### Assignment
After finding the line with "let rmIDs := RequestId <$> pss in" in the data below, set down exactly each line through the one with "endpoint :: key :: _ =>", inclusive, and stop there.

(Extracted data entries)
(** rmRemotePinCmd.Run *)
Definition rmRemotePinCmd (cfgRoot : string) (service name : option string) (cids statuses : option (list string))
    (force : bool) (args : list string) : A unit :=
  _ ← getRemotePinServiceFromRequest cfgRoot service;
  match args with
  | [] =>
      '(pss, err) ← lsRemote name cids statuses;
      match err with
      | Some e => mthrow (EMsg ("error while listing remote pins: " +:+ e))
      | None =>
          let rmIDs := RequestId <$> pss in
          if (1 <? length rmIDs) && negb force then
            mthrow (EMsg "multiple remote pins are matching this query, add --force to confirm the bulk removal")
          else mfor rmIDs (λ rmID, mstate (λ w, match on_remote (pc_DeleteByID rmID) w with
                 | (Ok u, w') => (Ok u, w')
                 | (Err _, w') => (Err (EMsg ("removing pin identified by requestid=" +:+ rmID +:+ " failed")), w')
                 end))
      end
  | arg :: _ => mthrow (EMsg ("unexpected argument " +:+ arg))
  end.

(** [cfg.Pinning.RemoteServices = services]: [cfg] is the configuration the open
    repository holds. *)
Definition assign_services (services : option (gmap string RemotePinningService)) : M (RS (C := C)) RErr unit :=
  mmodify (λ s, mkRS (rw s) (mkFSRepo (closed (rr s)) (path (rr s)) (set_RemoteServices (config (rr s)) services)
                                      (ds (rr s)) (filemgr (rr s)))).

Definition save : M (RS (C := C)) RErr unit := λ s, SetConfig env (config (rr s)) s.

(** addRemotePinServiceCmd.Run *)
Definition addRemotePinServiceCmd (cfgRoot : string) (args : list string) : A unit :=
  in_repo cfgRoot (
    match args with
    | name :: endpoint :: key :: _ =>
        endpoint ← mlift (normalizeEndpoint endpoint);
        cfg ← Config;
        let services := default ∅ (RemoteServices cfg) in
        if decide (is_Some (services !! name)) then mthrow (EMsg "service already present")
        else _ ← assign_services (Some (<[name := mkService endpoint key]> services)); save
    | _ => mthrow (EMsg "expecting three arguments: service name, endpoint and key")
    end).

(** rmRemotePinServiceCmd.Run *)
Definition rmRemotePinServiceCmd (cfgRoot : string) (args : list string) : A unit :=
  in_repo cfgRoot (
    match args with
    | [name] =>
        cfg ← Config;
        _ ← (match RemoteServices cfg with
             | Some services => assign_services (Some (delete name services))
             | None => mret ()
             end);
        save
    | _ => mthrow (EMsg "expecting one argument: name")
    end).

(** Stat and ServiceDetails *)
Record PinCount := mkPinCount { Queued : Z; Pinning : Z; Pinned : Z; Failed : Z }.
Record ServiceDetails := mkDetails { Service : string; ApiEndpoint : string; Stat : option (option PinCount) }.

(** lsRemotePinCount: four requests at a time, the counts when all answer *)
Definition lsRemotePinCount (cfgRoot svcName : string) : A PinCount :=
  _ ← getRemotePinService cfgRoot svcName;
  w ← mget;
  q ← of_string (pc_Count "queued" (remote w));
  p ← of_string (pc_Count "pinning" (remote w));
  d ← of_string (pc_Count "pinned" (remote w));
  f ← of_string (pc_Count "failed" (remote w));
  mret (mkPinCount q p d f).

(** PinServicesList.Less *)
Definition service_le (a b : ServiceDetails) : Prop := String.leb (Service a) (Service b) = true.
#[export] Instance service_le_dec a b : Decision (service_le a b).
Proof. unfold service_le. apply _. Defined.

(** The loop of lsRemotePinServiceCmd.Run over the services; the repository is
    shared with the one that is open already. *)
Fixpoint list_services (stat : bool) (count : string → A PinCount) (services : list (string * RemotePinningService)) : A (list ServiceDetails) :=
  match services with
  | [] => mret []
  | (svcName, svcConfig) :: services' =>
      st ← (if stat then mstate (λ w, match count svcName w with
                                      | (Ok pc, w') => (Ok (Some (Some pc)), w')
                                      | (Err _, w') => (Ok (Some None), w')
                                      end)
            else mret None);
      rest ← list_services stat count services';
      mret (mkDetails svcName (Endpoint svcConfig) st :: rest)
  end.

(** lsRemotePinServiceCmd.Run *)
Definition lsRemotePinServiceCmd (cfgRoot : string) (stat : bool) (order : gmap string RemotePinningService → list (string * RemotePinningService))
    : A (list ServiceDetails) :=
  cfg ← in_repo cfgRoot Config;
  match RemoteServices cfg with
  | None => mret []
  | Some services =>
      result ← list_services stat (lsRemotePinCount cfgRoot) (order services);
      mret (merge_sort service_le result)
  end.

End remote.

(** ** What the commands do to the service *)

(** The pins a service holds, by request ID; a listing has those its filter
    selects.  A failed deletion may have reached the service. *)
Class PinClientLaws (R : Type) `{PinClient R} (pins : R → gmap string PinStatus) (selects : Filter → PinStatus → Prop) := {
  Ls_selected f r l : pc_Ls f r = (l, None) →
    ∀ ps, ps ∈ l ↔ pins r !! RequestId ps = Some ps ∧ selects f ps;
  DeleteByID_pins id r x r' : pc_DeleteByID id r = (x, r') →
    pins r' = delete id (pins r) ∨ (is_err x = true ∧ pins r' = pins r);
}.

### Solution to this task
          let rmIDs := RequestId <$> pss in
          if (1 <? length rmIDs) && negb force then
            mthrow (EMsg "multiple remote pins are matching this query, add --force to confirm the bulk removal")
          else mfor rmIDs (λ rmID, mstate (λ w, match on_remote (pc_DeleteByID rmID) w with
                 | (Ok u, w') => (Ok u, w')
                 | (Err _, w') => (Err (EMsg ("removing pin identified by requestid=" +:+ rmID +:+ " failed")), w')
                 end))
      end
  | arg :: _ => mthrow (EMsg ("unexpected argument " +:+ arg))
  end.

(** [cfg.Pinning.RemoteServices = services]: [cfg] is the configuration the open
    repository holds. *)
Definition assign_services (services : option (gmap string RemotePinningService)) : M (RS (C := C)) RErr unit :=
  mmodify (λ s, mkRS (rw s) (mkFSRepo (closed (rr s)) (path (rr s)) (set_RemoteServices (config (rr s)) services)
                                      (ds (rr s)) (filemgr (rr s)))).

Definition save : M (RS (C := C)) RErr unit := λ s, SetConfig env (config (rr s)) s.

(** addRemotePinServiceCmd.Run *)
Definition addRemotePinServiceCmd (cfgRoot : string) (args : list string) : A unit :=
  in_repo cfgRoot (
    match args with
    | name :: endpoint :: key :: _ =>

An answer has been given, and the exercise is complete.